My practice investigates issues of materiality and form as part of an ongoing enquiry into contemporary aesthetic processes. Recent work seeks to negotiate a position between formalism and opposing conceptual approaches, arising from the ongoing discourse around materiality in art. By its nature, my work encourages a dialogue between objects, content and viewer and so raises issues for which minimalist art was criticized, including a tendency towards theatricality and literalism. (1) However, I also identify with a trend in certain early conceptual art practices in which material form retained equality with idea and process. (2)

A collaged painting aesthetic underlies my working method of using randomly found materials sourced in the urban space, which are then arranged and displayed as a foraged historical legacy. A tension is created between these degraded forms and their reflected aesthetic qualities. The content is not fixed, yet it is consciously ordered, hinting at an underlying instability and anxiety of process. A degraded transcendence may result.  

A poetic juxtaposition of found objects recalls unresolved issues thrown up by Dada and Arte Povera, both of which demonstrated hybrid approaches and a reactionary theatricality. Art that turns to the ordinary is symptomatic of a desire to address things in the world. However, the formalist approach is inevitably art-historical, the working method is archival (albeit anarchic), and the issue of exhibitionality and display is made explicit.

Contemporary experience is rife with a baroque-like excess of style to which art has reacted by behaving demurely. It has done this through various dematerialized and relational practices, which have sought to create a positive impoverished aesthetic. (3) A degraded transcendence may be a means to approach this, through a deliberately inelegant aesthetic that actively recycles forms while reflecting on their formalist qualities. An aestheticisation of ordinary found materials permits a reverse experiment by using these materials in a deconstruction of the formalist vocabulary.
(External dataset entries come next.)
(** * Live audio session of the LiveAnalyst component

    A shallow embedding of the live-conversation logic of the application
    (the [decode] / [encode] / [decodeAudioData] helpers and the
    [LiveAnalyst] component with its [stopConversation],
    [startConversation] and transport callbacks), and the properties of the
    specification that concern it; then the other handlers of the
    application ([fileToBase64], the results of the service wrappers, the
    chat of [ResearchHub] and [handleGenerate] of [VideoCreator]) and
    further properties of the code. *)

From Stdlib Require Import ZArith NArith QArith Qabs List.
From Stdlib Require Import Strings.String Strings.Ascii Strings.Byte.
From Stdlib Require Import Bool Lia Lqa Permutation.
Import ListNotations.

Set Implicit Arguments.

(** ** Base64 text: the platform's [btoa] and [atob]

    Both are browser built-ins.  They are written here after the WHATWG
    definitions: [btoa] is RFC 4648 base64 with padding; [atob] is the
    "forgiving-base64 decode" algorithm.  A binary string (code units
    0..255) is a [string]; a base64 text is a [string] too, so code units
    above 255, which [atob] rejects anyway, are not represented. *)

Module Base64.

Local Open Scope N_scope.

Definition alphabet : string :=
  "ABCDEFGHIJKLMNOPQRSTUVWXYZabcdefghijklmnopqrstuvwxyz0123456789+/".

Definition pad : ascii := "="%char.

Definition b64char (n : N) : ascii :=
  match String.get (N.to_nat n) alphabet with
  | Some c => c
  | None => pad
  end.

Definition b64val (c : ascii) : option N :=
  let n := N_of_ascii c in
  if (65 <=? n) && (n <=? 90) then Some (n - 65)
  else if (97 <=? n) && (n <=? 122) then Some (n - 71)
  else if (48 <=? n) && (n <=? 57) then Some (n + 4)
  else if n =? 43 then Some 62
  else if n =? 47 then Some 63
  else None.

(** ASCII whitespace: TAB, LF, FF, CR, SPACE. *)
Definition is_ascii_whitespace (c : ascii) : bool :=
  let n := N_of_ascii c in
  (n =? 9) || (n =? 10) || (n =? 12) || (n =? 13) || (n =? 32).

(** Three octets give four sextets; a rest of one or two octets gives two
    or three. *)
Fixpoint sextets_of_octets (l : list N) : list N :=
  match l with
  | a :: b :: c :: r =>
      a / 4 :: (a mod 4) * 16 + b / 16 :: (b mod 16) * 4 + c / 64 :: c mod 64
        :: sextets_of_octets r
  | [a; b] => [a / 4; (a mod 4) * 16 + b / 16; (b mod 16) * 4]
  | [a] => [a / 4; (a mod 4) * 16]
  | [] => []
  end.

Definition padding (len : nat) : list ascii :=
  match Nat.modulo len 3 with
  | 1%nat => [pad; pad]
  | 2%nat => [pad]
  | _ => []
  end.

Definition btoa (binary : string) : string :=
  let octets := List.map N_of_ascii (list_ascii_of_string binary) in
  string_of_list_ascii
    (List.map b64char (sextets_of_octets octets) ++ padding (List.length octets)).

(** Step 2 of the forgiving decode: one or two trailing [=] are removed
    when the length is a multiple of four. *)
Definition drop_pad (r : list ascii) : option (list ascii) :=
  match r with
  | c :: r' => if Ascii.eqb c pad then Some r' else None
  | [] => None
  end.

Definition strip_padding (d : list ascii) : list ascii :=
  match drop_pad (rev d) with
  | None => d
  | Some r1 =>
      match drop_pad r1 with
      | Some r2 => rev r2
      | None => rev r1
      end
  end.

Fixpoint sextets (d : list ascii) : option (list N) :=
  match d with
  | [] => Some []
  | c :: r =>
      match b64val c, sextets r with
      | Some v, Some vs => Some (v :: vs)
      | _, _ => None
      end
  end.

(** Four sextets give three octets; a rest of two gives one octet (the
    last four bits are discarded) and a rest of three gives two (the last
    two bits are discarded). *)
Fixpoint octets_of_sextets (l : list N) : list N :=
  match l with
  | a :: b :: c :: d :: r =>
      a * 4 + b / 16 :: (b mod 16) * 16 + c / 4 :: (c mod 4) * 64 + d
        :: octets_of_sextets r
  | [a; b; c] => [a * 4 + b / 16; (b mod 16) * 16 + c / 4]
  | [a; b] => [a * 4 + b / 16]
  | _ => []
  end.

(** [None] stands for the [InvalidCharacterError] exception. *)
Definition atob (data : string) : option string :=
  let d := List.filter (fun c => negb (is_ascii_whitespace c))
                       (list_ascii_of_string data) in
  let d := if Nat.eqb (Nat.modulo (List.length d) 4) 0 then strip_padding d else d in
  if Nat.eqb (Nat.modulo (List.length d) 4) 1 then None
  else
    match sextets d with
    | None => None
    | Some vs => Some (string_of_list_ascii (List.map ascii_of_N (octets_of_sextets vs)))
    end.

End Base64.

(** ** Audio decoding and encoding for the Live API *)

(** [decode]: [atob], then one byte per code unit of the binary string.
    [None] is the exception of [atob]. *)
Definition decode (base64 : string) : option (list byte) :=
  match Base64.atob base64 with
  | Some binaryString => Some (list_byte_of_string binaryString)
  | None => None
  end.

(** [encode]: one code unit per byte, then [btoa]. *)
Definition encode (bytes : list byte) : string :=
  Base64.btoa (string_of_list_byte bytes).

(** ** 16-bit PCM

    A float sample is a rational: every finite value of a [Float32Array] is
    one, its product with 32768 is exact in double precision, and the
    quotient of a 16-bit integer by 32768 is exactly representable in
    single precision, so no rounding occurs on either path.  NaN and the
    infinities are not represented. *)

Local Open Scope Z_scope.

(** The integral part of a number, towards zero. *)
Definition truncate (v : Q) : Z := Z.quot (Qnum v) (Zpos (Qden v)).

(** ECMAScript [ToInt16] on a finite number: truncate towards zero, reduce
    modulo 2^16, and read the result as a signed 16-bit integer.  This is
    what the store [int16[i] = v] into an [Int16Array] performs. *)
Definition ToInt16 (v : Q) : Z :=
  let int := truncate v in
  let int16bit := int mod 65536 in
  if 32768 <=? int16bit then int16bit - 65536 else int16bit.

(** The loop of [onaudioprocess]: [int16[i] = inputData[i] * 32768]. *)
Definition floatToPcm16 (x : Q) : Z := ToInt16 (x * 32768)%Q.

(** The loop body of [decodeAudioData]: [dataInt16[k] / 32768.0]. *)
Definition pcm16ToFloat (s : Z) : Q := (inject_Z s / 32768)%Q.

Definition byte_of_Z (z : Z) : byte :=
  match Byte.of_N (Z.to_N (z mod 256)) with
  | Some b => b
  | None => "000"%byte
  end.

Definition Z_of_byte (b : byte) : Z := Z.of_N (Byte.to_N b).

(** [new Uint8Array(int16.buffer)]: the bytes of the samples, low byte
    first (little-endian platform). *)
Definition Uint8Array_of_Int16Array (int16 : list Z) : list byte :=
  List.flat_map
    (fun s => let u := s mod 65536 in [byte_of_Z (u mod 256); byte_of_Z (u / 256)])
    int16.

Definition int16_of_bytes (lo hi : byte) : Z :=
  let u := Z_of_byte lo + 256 * Z_of_byte hi in
  if 32768 <=? u then u - 65536 else u.

Inductive Exn : Type :=
| InvalidCharacterError
| RangeError
| NotSupportedError
| TypeError
| Rejected (message : string).

(** [new Int16Array(data.buffer)]: a [RangeError] when the byte length is
    odd. *)
Fixpoint Int16Array_of_buffer (data : list byte) : Exn + list Z :=
  match data with
  | [] => inr []
  | lo :: hi :: r =>
      match Int16Array_of_buffer r with
      | inr l => inr (int16_of_bytes lo hi :: l)
      | inl e => inl e
      end
  | [_] => inl RangeError
  end.

Record AudioBuffer : Type := {
  numberOfChannels : nat;
  length : nat;
  sampleRate : Z;
  channelData : list (list Q)
}.

(** Times are counted in sample frames of the output context (1/24000 s):
    [AudioContext.currentTime] advances by whole render quanta and
    [AudioBuffer.duration] is [length / sampleRate], so both are whole
    numbers of frames.  The rounding of their representation in seconds as
    doubles is left out. *)
Definition duration (b : AudioBuffer) : Z := Z.of_nat (length b).

(** [ctx.createBuffer] raises [NotSupportedError] on a zero channel count
    or a zero length.  The rate and the channel count are meant within
    what every implementation supports, 8000 to 96000 Hz and up to 32
    channels, as at the one call of the program (24000 Hz, one channel):
    beyond that range an implementation may raise [NotSupportedError] as
    well, and this is not represented. *)
Definition decodeAudioData (data : list byte) (rate : Z) (numChannels : nat)
  : Exn + AudioBuffer :=
  match Int16Array_of_buffer data with
  | inl e => inl e
  | inr dataInt16 =>
      let frameCount := Nat.div (List.length dataInt16) numChannels in
      if (Nat.eqb numChannels 0 || Nat.eqb frameCount 0)%bool then inl NotSupportedError
      else
        inr {| numberOfChannels := numChannels;
               length := frameCount;
               sampleRate := rate;
               channelData :=
                 List.map
                   (fun channel =>
                      List.map
                        (fun i => pcm16ToFloat
                                    (List.nth (i * numChannels + channel) dataInt16 0))
                        (List.seq 0 frameCount))
                   (List.seq 0 numChannels) |}
  end.

(** The payload built by [onaudioprocess] from one capture frame. *)
Definition pcmBlob_data (inputData : list Q) : string :=
  encode (Uint8Array_of_Int16Array (List.map floatToPcm16 inputData)).

(** ** The LiveAnalyst component *)

Inductive AudioContextState : Type := suspended | running | closed.

Record AudioContext : Type := {
  ctx_id : nat;
  ctx_sampleRate : Z;
  state : AudioContextState
}.

(** A playback handle: a started [AudioBufferSourceNode]. *)
Record AudioBufferSourceNode : Type := {
  node_id : nat;
  buffer : AudioBuffer;
  when : Z
}.

Record Turn : Type := { user : string; model : string }.

(** The acquisitions [startConversation] makes: the capture context
    ([new AudioContext] at 16000 Hz), the playback context (at 24000 Hz),
    the microphone stream ([getUserMedia]) and the transport session
    ([ai.live.connect]). *)
Inductive Step : Type := InputContext | OutputContext | MicStream | TransportSession.

Definition Step_eqb (a b : Step) : bool :=
  match a, b with
  | InputContext, InputContext | OutputContext, OutputContext
  | MicStream, MicStream | TransportSession, TransportSession => true
  | _, _ => false
  end.

(** What the component does to the outside world, in order. *)
Inductive Effect : Type :=
| Acquire (s : Step) (id : nat)
| SessionClose (id : nat)
| NodeDisconnect (id : nat)
| TracksStop (id : nat)
| ContextClose (id : nat)
| SourceStart (id : nat) (startAt : Z) (dur : Z)
| SourceStop (id : nat)
| SendRealtimeInput (payload : string)
| Alert (msg : string)
| ConsoleError.

(** The React state, the refs, and the two transcription variables that
    [startConversation] declares for its callbacks; [fresh] numbers the
    objects created and [trace] records the effects.

    Every call of [startConversation] that gets as far declares a pair of
    transcription variables of its own, which the callbacks built by that
    call share.  The component holds the pair of the call made last, and
    the callbacks below are the callbacks of that call.  The pair of an
    earlier call stays, as it was left, with the callbacks of that call:
    neither is represented, so nothing here speaks of a callback of a
    session that a later start has replaced. *)
Record Component : Type := {
  isConnecting : bool;
  isLive : bool;
  transcriptions : list Turn;
  sessionRef : option nat;
  audioContextRef : option AudioContext;
  outputAudioContextRef : option AudioContext;
  processorRef : option nat;
  streamRef : option nat;
  mediaStreamSourceRef : option nat;
  nextStartTimeRef : Z;
  sourcesRef : list AudioBufferSourceNode;
  currentInputTranscription : string;
  currentOutputTranscription : string;
  fresh : nat;
  trace : list Effect
}.

Definition initial : Component :=
  {| isConnecting := false; isLive := false; transcriptions := [];
     sessionRef := None; audioContextRef := None; outputAudioContextRef := None;
     processorRef := None; streamRef := None; mediaStreamSourceRef := None;
     nextStartTimeRef := 0; sourcesRef := [];
     currentInputTranscription := ""; currentOutputTranscription := "";
     fresh := 0; trace := [] |}.

Inductive SessionState : Type := Idle | Connecting | Live.

(** The lifecycle state as the view shows it.  [Closing] is the inside of
    [stopConversation] and is never observed. *)
Definition session_state (c : Component) : SessionState :=
  if isLive c then Live else if isConnecting c then Connecting else Idle.

(** Assignment to one field. *)
Definition set_isConnecting (v : bool) (c : Component) : Component :=
  {| isConnecting := v; isLive := isLive c; transcriptions := transcriptions c;
     sessionRef := sessionRef c; audioContextRef := audioContextRef c;
     outputAudioContextRef := outputAudioContextRef c;
     processorRef := processorRef c; streamRef := streamRef c;
     mediaStreamSourceRef := mediaStreamSourceRef c;
     nextStartTimeRef := nextStartTimeRef c; sourcesRef := sourcesRef c;
     currentInputTranscription := currentInputTranscription c;
     currentOutputTranscription := currentOutputTranscription c; fresh := fresh c;
     trace := trace c |}.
(1) Michael Fried criticised a literalism and tendency towards theatricality in certain minimalist art, and sought to defend art from what he termed an objecthood and a failure to address quality and medium. (Art and Objecthood, Artforum V, 1, 1967) His proposition can be broadly seen to favour formalist art, which for him had greater ‘presentness’. In turn, formalism and related high-modernist practices created a strong reaction to materiality in art, leading to a range of conceptual non-object based art on the one hand and varied post-minimalist practices on the other.

(2) Michael Newman recalls a trend in conceptual practice which he sees as freeing materiality from an objecthood that had become, by the 1970’s, aesthetically and politically compromised. (‘Beyond Preconceptions: The Sixties Experiment’, Independent Curators International, New York, 2001)  Examples of practices in which the use of materials and objects retained equality with concept, were found outside the mainstream, mainly in Eastern Europe and South America.

(3) For example, see Welsch, Wolfgang “Undoing Aesthetics” (A. Inkpin, trans), London, Sage Publications 1997.